Ignore response from peers that don't provide any crawled transactions.

* Log errors when forwarding crawled transaction IDs

Calling the Mempool service should not fail, so if an error happens it
should be visible. However, errors when downloading individual
transactions can happen from time to time, so there's no need for them
to be very visible.

* Document existing `mempool::Crawler` test

Provide some depth as to what the test expect from the crawler's
behavior.

* Refactor to create `setup_crawler` helper function

Make it easier to reuse the common test setup code.

* Simplify code to expect requests

Now that `zebra_network::Request` implement `Eq`, the call can be
simplified into `expect_request`.

* Refactor to create `respond_with_transaction_ids`

A helper function that checks for a network crawl request and responds
with the given list of crawled transaction IDs.

* Refactor to create `crawler_iterator` helper

A function to intercept and respond to the fanned-out requests sent
during a single crawl iteration.

* Refactor to create `respond_to_queue_request`

Reduce the repeated code necessary to intercept and reply to a request
for queuing transactions to be downloaded.
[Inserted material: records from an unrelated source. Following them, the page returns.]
(* ===== verification/Reproducibility.v ===== *)
(** * Reproducibility receipts ([kernel/core/reproducibility.py])

    A receipt commits to the corpus, the outputs and the configuration of a
    run by SHA-256 over canonical encodings.  The identifier and the time of a
    receipt are arguments of [build]. *)

From S2P Require Import Prelude PyStr PyFloat PyDict Json Sha256 DataModel.

Record ReproducibilityReceipt := {
  receipt_id : string; created_at : string; corpus_hash : string; model_id : string;
  model_version : string; seed : Z; result_hash : string; answer_count : Z;
  refusal_count : Z; config_hash : string }.

Record ReproducibilityReceiptBuilder := {
  b_model_id : string; b_model_version : string; b_seed : Z; b_config : list (string * json) }.

(** [ReproducibilityReceipt.verify] *)
Definition verify (r : ReproducibilityReceipt) (ch rh mi mv : string) (s : Z) (cfg : string) : bool :=
  bool_decide (corpus_hash r = ch) && bool_decide (result_hash r = rh) &&
  bool_decide (model_id r = mi) && bool_decide (model_version r = mv) &&
  bool_decide (seed r = s) && bool_decide (config_hash r = cfg).

Definition newline : string := String "010" "".

Definition corpus_text (corpus_texts : list string) : string := join newline (sort_by id corpus_texts).

Definition hash_corpus (corpus_texts : list string) : string :=
  sha256_hex (utf8 (corpus_text corpus_texts)).

Definition canonical_answer (a : Answer) : json :=
  JObj
    [("query", JStr (an_query a)); ("text", JStr (an_text a));
     ("grounded", JBool (an_grounded a)); ("refused", JBool (an_refused a));
     ("citations", JArr (map (λ c, JObj (
        [("chunk_id", JStr (a_chunk_id c));
         ("char_span", JArr [JInt (fst (a_char_span c)); JInt (snd (a_char_span c))]);
         ("page", JInt (a_page c))] ++
        match a_bbox c with
        | None => []
        | Some b => [("bbox", JArr [JFloat (x0 b); JFloat (y0 b); JFloat (x1 b); JFloat (y1 b)])]
        end)) (an_citations a)))].

(** [lambda x: x["query"]] *)
Definition query_key (v : json) : string :=
  match get v "query" with Some (JStr s) => s | _ => "" end.

Definition results_payload (answers : list Answer) (refusals : list string) : json :=
  JObj [("answers", JArr (sort_by query_key (map canonical_answer answers)));
        ("refusals", JArr (map JStr (sort_by id refusals)))].

Section Receipts.
Context `{FR : FloatRepr}.

Definition hash_config (config : list (string * json)) : string :=
  sha256_hex (canonical true (JObj config)).

Definition hash_results (answers : list Answer) (refusals : list string) : string :=
  sha256_hex (canonical true (results_payload answers refusals)).

Definition build (uuid now : string) (b : ReproducibilityReceiptBuilder) (corpus_texts : list string)
    (answers : list Answer) (refusals : list string) : ReproducibilityReceipt :=
  {| receipt_id := uuid; created_at := now; corpus_hash := hash_corpus corpus_texts;
     model_id := b_model_id b; model_version := b_model_version b; seed := b_seed b;
     result_hash := hash_results answers refusals; answer_count := Z.of_nat (length answers);
     refusal_count := Z.of_nat (length refusals); config_hash := hash_config (b_config b) |}.
End Receipts.

Definition compare_receipts (r1 r2 : ReproducibilityReceipt) : list (string * bool) :=
  [("corpus_hash", bool_decide (corpus_hash r1 = corpus_hash r2));
   ("model_id", bool_decide (model_id r1 = model_id r2));
   ("model_version", bool_decide (model_version r1 = model_version r2));
   ("seed", bool_decide (seed r1 = seed r2));
   ("result_hash", bool_decide (result_hash r1 = result_hash r2));
   ("answer_count", bool_decide (answer_count r1 = answer_count r2));
   ("refusal_count", bool_decide (refusal_count r1 = refusal_count r2));
   ("config_hash", bool_decide (config_hash r1 = config_hash r2))].

Definition assert_byte_identical (r1 r2 : ReproducibilityReceipt) : result () :=
  match List.filter (λ p, negb (snd p)) (compare_receipts r1 r2) with
  | [] => Ok ()
  | mismatches => raise "AssertionError"
      ("Receipts are not byte-identical. Mismatched fields:" +:+ newline +:+ join newline (map fst mismatches))
  end.

(** ** Lemmas.  (The [AssertionError] also prints the two values of each
    mismatched field; the model keeps the names.) *)

Lemma no_mismatch (l : list (string * bool)) :
  List.filter (λ p, negb (snd p)) l = [] ↔ forallb snd l = true.
Proof.
  induction l as [|[k []] l IH]; simpl; [done|exact IH|done].
Qed.

Lemma assert_byte_identical_Ok r1 r2 :
  assert_byte_identical r1 r2 = Ok () ↔
  corpus_hash r1 = corpus_hash r2 ∧ model_id r1 = model_id r2 ∧ model_version r1 = model_version r2 ∧
  seed r1 = seed r2 ∧ result_hash r1 = result_hash r2 ∧ answer_count r1 = answer_count r2 ∧
  refusal_count r1 = refusal_count r2 ∧ config_hash r1 = config_hash r2.
Proof.
  unfold assert_byte_identical.
  transitivity (forallb snd (compare_receipts r1 r2) = true).
  { rewrite <-no_mismatch. by destruct (List.filter _ _). }
  cbn [compare_receipts forallb snd]. rewrite !andb_true_iff, !bool_decide_eq_true.
  naive_solver.
Qed.

Lemma query_key_canonical a : query_key (canonical_answer a) = an_query a.
Proof. done. Qed.

Lemma canonical_answers_sorted answers :
  sort_by query_key (map canonical_answer answers) = map canonical_answer (sort_by an_query answers).
Proof. apply sort_by_map. done. Qed.

(** Same output of the same query, citations up to the order of JSON keys. *)
Definition same_output (a b : Answer) : Prop :=
  an_query a = an_query b ∧ an_text a = an_text b ∧ an_grounded a = an_grounded b ∧
  an_refused a = an_refused b ∧
  canon <$> get (canonical_answer a) "citations" = canon <$> get (canonical_answer b) "citations".

Lemma canonical_answer_inj a b : canon (canonical_answer a) = canon (canonical_answer b) → same_output a b.
Proof.
  intros H. destruct a as [i1 q1 t1 c1 g1 r1 s1 m1 u1], b as [i2 q2 t2 c2 g2 r2 s2 m2 u2].
  unfold canonical_answer, same_output in *.
  cbn [an_query an_text an_grounded an_refused an_citations get] in *.
  canon_member H "citations" G.
  canon_field H "query". canon_field H "text". canon_field H "grounded". canon_field H "refused".
  split_and!; try congruence. unfold canonical_answer. cbn [get an_citations assoc bool_decide]. exact G.
Qed.

Lemma canonical_answers_inj l1 l2 :
  map canon (map canonical_answer l1) = map canon (map canonical_answer l2) → Forall2 same_output l1 l2.
Proof.
  rewrite !map_map. intros H. apply map_eq_Forall2 in H.
  eapply Forall2_impl; [exact H|]. apply canonical_answer_inj.
Qed.

Lemma results_payload_inj a1 a2 r1 r2 :
  canon (results_payload a1 r1) = canon (results_payload a2 r2) →
  Forall2 same_output (sort_by an_query a1) (sort_by an_query a2) ∧ sort_by id r1 = sort_by id r2.
Proof.
  unfold results_payload. rewrite !canonical_answers_sorted.
  generalize (sort_by an_query a1) (sort_by an_query a2) (sort_by id r1) (sort_by id r2).
  intros l1 l2 k1 k2 H. canon_field H "answers". canon_field H "refusals".
  split; [by apply canonical_answers_inj|].
  rewrite !map_map in F0. apply map_eq_Forall2 in F0.
  clear -F0. induction F0 as [|x y k1 k2 Hxy _ IH]; [done|]. injection Hxy as ->. by rewrite IH.
Qed.

Section Properties.
Context `{FR : FloatRepr}.

(** Determinism: two runs with the same settings, whose corpora, answers
    and refusals are the same up to order, produce receipts that
    [assert_byte_identical] accepts and that [verify] each other, provided no
    two different answers share a query. *)
Theorem receipts_reproducible u1 u2 n1 n2 b c1 c2 a1 a2 r1 r2 :
  c1 ≡ₚ c2 → a1 ≡ₚ a2 → r1 ≡ₚ r2 →
  (∀ x y, x ∈ a1 → y ∈ a1 → an_query x = an_query y → x = y) →
  let x := build u1 n1 b c1 a1 r1 in
  let y := build u2 n2 b c2 a2 r2 in
  assert_byte_identical x y = Ok () ∧
  verify x (corpus_hash y) (result_hash y) (model_id y) (model_version y) (seed y) (config_hash y) = true.
Proof.
  intros Hc Ha Hr Hq x y.
  assert (corpus_hash x = corpus_hash y) as E1.
  { simpl. unfold hash_corpus, corpus_text. by rewrite (sort_by_unique id c1 c2). }
  assert (result_hash x = result_hash y) as E2.
  { simpl. unfold hash_results, results_payload. rewrite !canonical_answers_sorted.
    by rewrite (sort_by_unique an_query a1 a2), (sort_by_unique id r1 r2). }
  split.
  - apply assert_byte_identical_Ok.
    split_and!; [exact E1|reflexivity..|exact E2| | |reflexivity]; simpl; by rewrite ?Ha, ?Hr.
  - unfold verify. rewrite E1, E2. by rewrite !bool_decide_true.
Qed.

(** What a matching pair of receipts proves: same model, seed and
    counts, and for each of the three hashes either the committed content is
    the same - the outputs answer by answer in the order of their queries,
    the refusals, the configuration up to key order, the joined corpus - or
    the two encodings are a SHA-256 collision. *)
Theorem receipts_commit u1 u2 n1 n2 b1 b2 c1 c2 a1 a2 r1 r2 :
  assert_byte_identical (build u1 n1 b1 c1 a1 r1) (build u2 n2 b2 c2 a2 r2) = Ok () →
  wf_json (JObj (b_config b1)) = true → wf_json (JObj (b_config b2)) = true →
  wf_json (results_payload a1 r1) = true → wf_json (results_payload a2 r2) = true →
  b_model_id b1 = b_model_id b2 ∧ b_model_version b1 = b_model_version b2 ∧ b_seed b1 = b_seed b2 ∧
  (corpus_text c1 = corpus_text c2 ∨ collision (utf8 (corpus_text c1), utf8 (corpus_text c2))) ∧
  (Forall2 same_output (sort_by an_query a1) (sort_by an_query a2) ∧ sort_by id r1 = sort_by id r2 ∨
   collision (canonical true (results_payload a1 r1), canonical true (results_payload a2 r2))) ∧
  (canon (JObj (b_config b1)) = canon (JObj (b_config b2)) ∨
   collision (canonical true (JObj (b_config b1)), canonical true (JObj (b_config b2)))).
Proof.
  rewrite assert_byte_identical_Ok. intros (Hc & Hm & Hv & Hs & Hr & _ & _ & Hg) W1 W2 W3 W4.
  cbn [build corpus_hash result_hash config_hash model_id model_version seed] in *.
  unfold hash_corpus, hash_results, hash_config in *.
  split_and!; try assumption.
  - destruct (sha256_hex_eq _ _ Hc) as [H|H]; [left|right; exact H]. by apply (inj utf8).
  - destruct (sha256_hex_eq _ _ Hr) as [H|H]; [left|right; exact H].
    apply results_payload_inj. by apply (canonical_inj true).
  - destruct (sha256_hex_eq _ _ Hg) as [H|H]; [left|right; exact H]. by apply (canonical_inj true).
Qed.
End Properties.

(** The corpus hash is over the joined texts and not over the list of
    them: splitting a text at a line break leaves the hash unchanged, so
    different corpora can carry the same receipt. *)
Theorem hash_corpus_join l k :
  StronglySorted (key_order id) (l ++ k) → l ≠ [] → k ≠ [] →
  hash_corpus (l ++ k) = hash_corpus [join newline l +:+ newline +:+ join newline k].
Proof.
  intros Hs Hl Hk. unfold hash_corpus, corpus_text.
  assert (sort_by id (l ++ k) = l ++ k) as ->.
  { apply (StronglySorted_unique_strong (key_order id)); auto using sort_by_sorted, sort_by_perm.
    intros x y _ _. unfold key_order, id. apply (anti_symm String.le). }
  cbn [sort_by foldr insert_sorted join]. do 2 f_equal.
  clear Hs. induction l as [|x [|y l] IH]; [done| |].
  - simpl. by destruct k.
  - specialize (IH ltac:(done)). cbn [app join] in *. rewrite IH. by rewrite !app_assoc_str.
Qed.

Section Witnesses.
#[local] Existing Instance exact_float_repr.

Definition demo_out (q : string) : Answer :=
  {| an_answer_id := "id"; an_query := q; an_text := "t"; an_citations := []; an_grounded := true;
     an_refused := false; an_refusal_stage := ""; an_refusal_reason := "";
     an_refusal_suggestion := "" |}.
Definition demo_builder : ReproducibilityReceiptBuilder :=
  {| b_model_id := "m"; b_model_version := "v"; b_seed := 42;
     b_config := [("fuzzy_threshold", JFloat (lit 92 100))] |}.

Lemma receipts_reproducible_witness :
  assert_byte_identical (build "1" "t" demo_builder ["x"; "y"] [demo_out "p"; demo_out "q"] ["r"; "s"])
                        (build "2" "u" demo_builder ["y"; "x"] [demo_out "q"; demo_out "p"] ["s"; "r"]) = Ok ().
Proof.
  eapply (receipts_reproducible "1" "2" "t" "u" demo_builder); [constructor..|].
  intros x y Hx Hy. set_unfold. destruct Hx as [->|[->|[]]], Hy as [->|[->|[]]]; done.
Defined.

Lemma receipts_commit_witness :
  let r u := build u "t" demo_builder ["x"] [demo_out "p"] [] in
  assert_byte_identical (r "1") (r "2") = Ok () ∧ b_seed demo_builder = b_seed demo_builder.
Proof.
  intros r. assert (assert_byte_identical (r "1") (r "2") = Ok ()) as H by (by apply assert_byte_identical_Ok).
  split; [exact H|].
  eapply (receipts_commit "1" "2" "t" "t" demo_builder demo_builder ["x"] ["x"] [demo_out "p"] [demo_out "p"] [] []);
    [exact H|vm_compute; reflexivity..].
Defined.

Lemma hash_corpus_join_witness :
  hash_corpus ["a"; "b"] = hash_corpus ["a" +:+ newline +:+ "b"].
Proof. apply (hash_corpus_join ["a"] ["b"]); [|done|done]. repeat constructor. Defined.
End Witnesses.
* Add `respond_to_queue_request_with_error` helper

Intercepts a mempool request to queue transactions to be downloaded, and
responds with an error, simulating an internal problem in the mempool
service implementation.

* Derive `Arbitrary` for `NetworkUpgrade`

This is required for deriving `Arbitrary` for some error types.

* Derive `Arbitrary` for `TransactionError`

Allow random transaction errors to be generated for property tests.

* Derive `Arbitrary` for `MempoolError`

Allow random Mempool errors to be generated for property tests.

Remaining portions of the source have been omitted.